Честно говоря, я и сам не знал, сколько у нас в классе мальчишек, а сколько девчонок. Только знаю, что девчонок у нас побольше, чем мальчишек. Лиля задумалась. Я быстро сказал:

— У нас есть одна девчонка по имени Джерен. Мальчишки так дразнят ее: "Джеренка, Джеренка, болтушка, полный подол лягушек".

Вначале Лиля удивленно округлила глаза, потом нахмурилась.

— А вы не думаете о том, что она может обидеться? У нас ни один мальчишка не обзывает девочек.

— А она ябеда! — попытался оправдаться я.
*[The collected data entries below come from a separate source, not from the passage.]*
(** A failed exchange, whatever the counter. *)
Lemma exchange_failure w s :
  exchange w (posts s) = ExchangeFailed ->
  exchangeCredentials w s = failedOutcome w s.
Proof.
  intros Hfail. unfold failedOutcome, exchangeCredentials, backoffEvents.
  pose proof (backoffTime_nonneg (tokenRetryCount s)) as Hnn.
  remember (backoffTime (tokenRetryCount s)) as b eqn:Hb.
  change (3 <=? tokenRetryCount s)%nat with (3 <? S (tokenRetryCount s))%nat.
  destruct (Z.gtb_spec b 0) as [Hpos|Hzero].
  - unfold axiosPost, sleep. state_simpl. rewrite Hfail.
    destruct (3 <? S (tokenRetryCount s))%nat; unfold setRetryCount, setToken;
      state_simpl; rewrite <- app_assoc; reflexivity.
  - assert (Hz : b = 0) by lia.
    unfold axiosPost. state_simpl. rewrite Hfail, Hz, Z.add_0_r.
    destruct (3 <? S (tokenRetryCount s))%nat; unfold setRetryCount, setToken;
      state_simpl; reflexivity.
Qed.

(** The counter never leaves the range 0..3, whatever the exchange gives. *)
Lemma retryCount_bounded w s :
  (tokenRetryCount s <= 3)%nat ->
  (tokenRetryCount (snd (getRedditAccessToken w s)) <= 3)%nat.
Proof.
  intros Hle. unfold getRedditAccessToken.
  assert (Hex : (tokenRetryCount (snd (exchangeCredentials w s)) <= 3)%nat).
  { unfold exchangeCredentials.
    destruct (axiosPost w _) as [reply s2] eqn:E.
    assert (Hc : tokenRetryCount s2 = tokenRetryCount s).
    { unfold axiosPost in E. injection E as _ <-.
      destruct (_ >? _); reflexivity. }
    destruct reply; simpl; [lia|].
    destruct (Nat.ltb_spec 3 (S (tokenRetryCount s2))); simpl; lia. }
  destruct (accessToken s); [|exact Hex].
  destruct (_ && _); [exact Hle|exact Hex].
Qed.
(** Listings under different names do not interfere. *)
Lemma extract_from_directory_listing_app (files1 files2 : list document) :
  (forall fname, In fname (map fst files2) -> ~ In fname (map fst files1)) ->
  exists records1 records2,
    extract_from_directory files1 = Some records1 /\
    extract_from_directory files2 = Some records2 /\
    extract_from_directory (files1 ++ files2) = Some (records1 ++ records2).
Proof.
  intros Hdisjoint.
  destruct (aggregate_ok files1) as (d1 & Hd1 & _).
  destruct (aggregate_ok files2) as (d2 & Hd2 & _).
  exists (make_records d1), (make_records d2).
  unfold extract_from_directory, aggregate in *.
  rewrite aggregate_from_app, Hd1, Hd2. split; [reflexivity|]. split; [reflexivity|].
  rewrite <- (app_nil_r d1) at 1. rewrite aggregate_from_foreign, Hd2.
  - cbn [option_map]. now rewrite make_records_app.
  - pose proof (aggregate_from_from files1 files1 [] d1 (incl_refl _) (Forall_nil _) Hd1)
      as Hfrom.
    apply Forall_forall. intros [fname lines] Hin. cbn [fst].
    apply Forall_forall. intros e He Hsrc.
    destruct (proj1 (Forall_forall _ _) Hfrom e He) as [(raw & (l & Hfile & _) & _) _].
    apply (Hdisjoint fname).
    + apply in_map_iff. now exists (fname, lines).
    + apply in_map_iff. exists (snd (fst e), l). split; [exact Hsrc | exact Hfile].
Qed.
(** C3, as the code has it.  What truncate-all gives to [conn.execute] is
    always a beginning of one list: a
    [TRUNCATE TABLE ... RESTART IDENTITY CASCADE] for each catalog entry
    that is not the migration table and whose name matches the identifier
    pattern, in catalog order.  All of the statements sent were carried
    out but, where one raised, the last, which ends the loop.  Each
    statement sent names a matching name; a name that does not match is
    sent in no statement, and the only query is the catalog query.  Once
    the catalog has come back, every matching entry has had its statement
    carried out exactly when truncate-all returns; where the catalog does
    not come back, nothing is sent and truncate-all raises; with a
    connection and no fault it returns.  The number of statements sent is
    the number N of catalog entries other than the migration table
    exactly when every one of these matches and each got its statement. *)
Theorem truncate_all_sends_one_truncate_per_safe_name w :
  executed (log_of (truncate_all_tables w))
    `prefix_of` (TruncateTable <$> truncate_targets (db w))
  ∧ carried_out (log_of (truncate_all_tables w))
      `prefix_of` executed (log_of (truncate_all_tables w))
  ∧ (length (executed (log_of (truncate_all_tables w)))
     ≤ S (length (carried_out (log_of (truncate_all_tables w)))))%nat
  ∧ Forall is_truncate_of_identifier (executed (log_of (truncate_all_tables w)))
  ∧ (∀ n, Str.re_match_identifier n = false →
          TruncateTable n ∉ executed (log_of (truncate_all_tables w)))
  ∧ forallb only_catalog_fetch (log_of (truncate_all_tables w)) = true
  ∧ (self_conn w = true → hd None (faults w) = None →
     (result_of (truncate_all_tables w) = Ok tt ↔
      carried_out (log_of (truncate_all_tables w))
      = TruncateTable <$> truncate_targets (db w)))
  ∧ (self_conn w = false ∨ hd None (faults w) ≠ None →
     executed (log_of (truncate_all_tables w)) = []
     ∧ ∃ e, result_of (truncate_all_tables w) = Raise e)
  ∧ (self_conn w = true → calm w → result_of (truncate_all_tables w) = Ok tt)
  ∧ (length (executed (log_of (truncate_all_tables w)))
     = length (without_migrations (Pg.pg_tables (db w))) ↔
     forallb safe_name (without_migrations (Pg.pg_tables (db w))) = true
     ∧ executed (log_of (truncate_all_tables w))
       = TruncateTable <$> truncate_targets (db w)).
Proof.
  destruct (truncate_all_tables_executed w) as [Hpre Hall].
  destruct (truncate_all_tables_carried_out w) as (Hc1 & Hc2 & Hc3 & Hc4).
  pose proof (truncate_targets_safe (db w)) as Hsafe.
  assert (Forall is_truncate_of_identifier (TruncateTable <$> truncate_targets (db w)))
    as Hsafe'.
  { apply Forall_fmap. eapply Forall_impl; [exact Hsafe|].
    intros n [Hn1 Hn2]. by exists n. }
  assert (Forall is_truncate_of_identifier (executed (log_of (truncate_all_tables w))))
    as Hsent.
  { destruct Hpre as [k Hk]. rewrite Hk in Hsafe'. by apply Forall_app in Hsafe' as [? _]. }
  split_and!; [done|done|done|done| |apply truncate_all_tables_fetches|done|done
              |apply truncate_all_tables_succeeds|].
  - intros n Hn Hin. rewrite Forall_forall in Hsent.
    destruct (Hsent _ Hin) as (n' & [= <-] & Hm & _). congruence.
  - assert (length (truncate_targets (db w))
            ≤ length (without_migrations (Pg.pg_tables (db w))))%nat as Hle.
    { unfold truncate_targets. rewrite length_fmap. apply List.filter_length_le. }
    split.
    + intros Hlen.
      assert (length (executed (log_of (truncate_all_tables w)))
              ≤ length (truncate_targets (db w)))%nat as Hle'.
      { rewrite <- (length_fmap TruncateTable). by apply prefix_length. }
      split.
      * unfold truncate_targets in Hle'. rewrite length_fmap in Hle'.
        apply forallb_forall. intros t Ht.
        destruct (safe_name t) eqn:Hs; [done|]. exfalso.
        assert (length (List.filter safe_name (without_migrations (Pg.pg_tables (db w))))
                < length (without_migrations (Pg.pg_tables (db w))))%nat; [|lia].
        clear -Ht Hs. induction (without_migrations (Pg.pg_tables (db w))) as [|a l IH];
          [done|]. cbn. destruct Ht as [->|Ht].
        -- rewrite Hs. pose proof (List.filter_length_le safe_name l). lia.
        -- specialize (IH Ht). destruct (safe_name a); cbn; lia.
      * apply prefix_length_eq; [done|]. rewrite length_fmap. lia.
    + intros [Hall' ->]. rewrite length_fmap. unfold truncate_targets.
      by rewrite length_fmap, forallb_filter_id.
Qed.

(** C3 as stated fails: four tables besides the migration table, every
    name matching, and the second TRUNCATE raises: two statements were
    sent, one carried out, not four. *)
Lemma failed_truncate_makes_fewer_statements :
  forallb safe_name (without_migrations (Pg.pg_tables backend_db)) = true
  ∧ length (without_migrations (Pg.pg_tables backend_db)) = 4
  ∧ executed (log_of (truncate_all_tables
                        (sample_connected [] [None; None; Some "deadlock detected"]
                           backend_db)))
    = [TruncateTable "clientes"; TruncateTable "usuarios"]
  ∧ carried_out (log_of (truncate_all_tables
                           (sample_connected [] [None; None; Some "deadlock detected"]
                              backend_db)))
    = [TruncateTable "clientes"].
Proof. split_and!; vm_compute; reflexivity. Qed.

(** A catalog entry whose name does not match gets no statement. *)
Example unsafe_name_gets_no_truncate :
  Pg.pg_tables catalog_with_unsafe_name
  = [Some "my-table"; Some "usuarios"; Some "alembic_version"]
  ∧ result_of (truncate_all_tables (sample_connected [] [] catalog_with_unsafe_name))
    = Ok tt
  ∧ executed (log_of (truncate_all_tables
                        (sample_connected [] [] catalog_with_unsafe_name)))
    = [TruncateTable "usuarios"].
Proof. split_and!; vm_compute; reflexivity. Qed.
Lemma arrange_result_keeps_given_frames_witness :
  ∃ dynamic_data,
    dynamic_data_utils.arrange_result sample.env scenario.returned
      (sample.tag_of "b1") sample.T0
    = Ok dynamic_data
    ∧ time_series_batch_metadata dynamic_data = ∅
    ∧ time_series_data dynamic_data !! "skipped" = None.
Proof.
  pose (r := dynamic_data_utils.arrange_result sample.env scenario.returned
               (sample.tag_of "b1") sample.T0).
  pose (dd := match r with Ok dd => dd | Raise _ => DynamicData_empty end).
  assert (Hr : dynamic_data_utils.arrange_result sample.env
                 scenario.returned (sample.tag_of "b1") sample.T0
               = Ok dd) by by vm_compute.
  destruct (arrange_result_keeps_given_frames sample.env sample.T0
              scenario.returned (sample.tag_of "b1")) as [Hok _].
  { apply (bool_decide_unpack _). by vm_compute. }
  destruct (Hok dd Hr) as (Hmeta & Hnames & _).
  exists dd. split; [exact Hr|]. split; [exact Hmeta|].
  apply eq_None_not_Some. intros Hsome.
  apply Hnames in Hsome as [df Hin].
  apply list_elem_of_In in Hin. simpl in Hin.
  by destruct Hin as [|[|[|[]]]].
Defined.

(** ** The port table *)

Section ports.
Import port_table.

Lemma split_nonempty sep s : split sep s ≠ [].
Proof.
  induction s as [|c s IH]; simpl; [done|].
  case_decide; [done|]. by destruct (split sep s).
Qed.

Lemma split_no_separator sep s : ¬ occurs sep s → split sep s = [s].
Proof.
  induction s as [|c s IH]; simpl; [done|]. intros Hno.
  rewrite decide_False by (intros ->; apply Hno; by left).
  rewrite IH by (intros ?; apply Hno; by right). done.
Qed.

Lemma split_app sep s t :
  ¬ occurs sep s →
  split sep (s +:+ String sep t) = s :: split sep t.
Proof.
  induction s as [|c s IH]; simpl; intros Hno.
  - by rewrite decide_True.
  - rewrite decide_False by (intros ->; apply Hno; by left).
    rewrite IH by (intros ?; apply Hno; by right). done.
Qed.

Lemma split_join sep items :
  items ≠ [] →
  Forall (λ item, ¬ occurs sep item) items →
  split sep (join sep items) = items.
Proof.
  intros Hne Hno. induction Hno as [|item items Hitem Hitems IH]; [done|].
  destruct items as [|item' items].
  - simpl. by apply split_no_separator.
  - change (join sep (item :: item' :: items))
      with (item +:+ String sep (join sep (item' :: items))).
    rewrite split_app by done. by rewrite IH.
Qed.

Lemma dict_set_fresh d key value :
  key ∉ d.*1 → dict_set d key value = d ++ [(key, value)].
Proof.
  induction d as [|[k v] d IH]; simpl; [done|].
  rewrite not_elem_of_cons. intros [Hne Hnot].
  rewrite decide_False by done. by rewrite IH.
Qed.

Lemma parse_entries_formatted py ports done_ :
  Forall (λ p, int_of_str py (str_of_int py p.2) = Some p.2
               ∧ ¬ occurs ":" (str_of_int py p.2)
               ∧ ¬ occurs ":" p.1) ports →
  NoDup (done_ ++ ports).*1 →
  parse_entries py
    ((λ p, p.1 +:+ String ":" (str_of_int py p.2)) <$> ports) done_
  = inr (done_ ++ ports).
Proof.
  intros Hports. revert done_.
  induction Hports as [|[name port] ports (Hint & Hstr & Hname) _ IH];
    intros done_ Hnodup; simpl.
  { by rewrite app_nil_r. }
  unfold parse_entry. simpl in *.
  rewrite split_app by done.
  rewrite split_no_separator by done. rewrite Hint.
  rewrite dict_set_fresh.
  - rewrite IH; rewrite <- app_assoc; done.
  - rewrite fmap_app in Hnodup. apply NoDup_app in Hnodup as (_ & Hnot & _).
    intros Hin. apply (Hnot name Hin). simpl. by left.
Qed.
(* What the handles read after a handle is added or removed. *)
Lemma add_block_contents s this vs ns :
  consistent s → objects s !! this = None →
  contents (add_block s this vs ns) this = Some (Std.elems vs, Std.elems ns) ∧
  ∀ x, x ≠ this → contents (add_block s this vs ns) x = contents s x.
Proof.
  intros Hs Hthis. split.
  - unfold contents, add_block. cbn [objects value_vectors name_vectors].
    rewrite lookup_insert_eq. simpl. by rewrite !lookup_insert_eq.
  - intros x Hx. apply contents_unchanged.
    + unfold add_block. cbn [objects]. by rewrite lookup_insert_ne.
    + intros ox Hox. unfold add_block. cbn [value_vectors name_vectors].
      destruct (handle_values s Hs x ox Hox) as [? Hxv].
      destruct (handle_names s Hs x ox Hox) as [? Hxn].
      rewrite !lookup_insert_ne; [done | |].
      * by apply (fresh_ne_present _ _ _ Hxn).
      * by apply (fresh_ne_present _ _ _ Hxv).
Qed.

Lemma share_block_contents s this other o c :
  objects s !! this = None → objects s !! other = Some o →
  contents (share_block s this o c) this = contents s other ∧
  ∀ x, x ≠ this → contents (share_block s this o c) x = contents s x.
Proof.
  intros Hthis Hother. split.
  - unfold contents, share_block. cbn [objects value_vectors name_vectors].
    by rewrite lookup_insert_eq, Hother.
  - intros x Hx. unfold contents, share_block.
    cbn [objects value_vectors name_vectors]. by rewrite lookup_insert_ne.
Qed.

Lemma leave_block_contents s this o c :
  contents (leave_block s this o c) this = None ∧
  ∀ x, x ≠ this → contents (leave_block s this o c) x = contents s x.
Proof.
  split.
  - unfold contents, leave_block. cbn [objects]. by rewrite lookup_delete_eq.
  - intros x Hx. unfold contents, leave_block.
    cbn [objects value_vectors name_vectors]. by rewrite lookup_delete_ne.
Qed.

(* The last handle on a block frees it, and no other handle loses what it
   reads. *)
Lemma free_block_contents s this o :
  consistent s → objects s !! this = Some o →
  counters s !! m_ref_count o = Some 1 →
  contents (free_block s this o) this = None ∧
  ∀ x, x ≠ this → contents (free_block s this o) x = contents s x.
Proof.
  intros Hs Hthis Hc. split.
  - unfold contents, free_block. cbn [objects]. by rewrite lookup_delete_eq.
  - intros x Hx. apply contents_unchanged.
    + unfold free_block. cbn [objects]. by rewrite lookup_delete_ne.
    + intros ox Hox. unfold free_block. cbn [value_vectors name_vectors].
      destruct (sole_handle s this o x ox Hs Hthis Hc Hox Hx) as (_ & Hv & Hn).
      by rewrite !lookup_delete_ne.
Qed.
Но и это не понравилось Лиле.

— Как это понимать?

— А так, что она такая же, как ты! — засмеялся Вовка.

Лиля обиделась.

— Прекрати, Вовка, а то я маме скажу.

— Вот, видишь! — торжествующе закричал Володя. — Уже готова бежать к маме. Чуть что, сразу: "Мама, когда тебя не было, Вовка весь компот выпил!", "Мама, Вовка с мальчишками чуть стекло не разбил!" И про туалет наябедничала.

— Я говорю то, что есть…

— "Говорю то, что есть"! — передразнил ее Вовка.

— Да, люди должны были стоять в очередь в туалет, а ты закрылся изнутри, высунул голову в окно и на пароходы смотрел.

— Это проводник был виноват. Зачем он другие окна позакрывал? Только в туалете окно без стекла. Становишься на унитаз и наблюдаешь в открытое окно.

— Туалет тебе не наблюдательный пункт. А унитаз не ступенька. Понял?

— Вот видишь, Базар! — опять сказал Володя.

Честно говоря, я был на его стороне. Если только окно открыто, поневоле сунешь в него голову, чтобы посмотреть на пароходы. А то ведь поезд быстро проедет через мост, и ничего не увидишь. Я хотел сказать это, но меня опередила Лиля:

— Вот Базар так никогда бы не сделал! — сказала она. — Потому что Базар не эгоист!

Мне надоело слушать их спор. Кроме того, теперь, когда Лиля сказала: "Базар не эгоист!" — я перешел на ее сторону. "Лиля понимает, какой я человек", — подумал я. Это хорошо, когда тебя понимают и ценят. Мне теперь показалось, что Вовка и в самом деле был неправ, запершись в туалете и заставив ждать всю очередь. И вообще, хотелось сказать Лиле что-нибудь хорошее, только я не мог придумать — что. Я вспомнил про Дже-ренку, которая всегда дразнится и нарочно подстроила так, чтобы мы с Ата подрались. "Вот Лиля так бы никогда не сделала", — думал я. Я сказал:

— Эта Джеренка, про которую я говорил… Она хотела, чтобы я подрался с ее двоюродным братом Ата…

— Это тот Ата, который всех мальчишек на всех улицах побеждает? — спросила Лиля.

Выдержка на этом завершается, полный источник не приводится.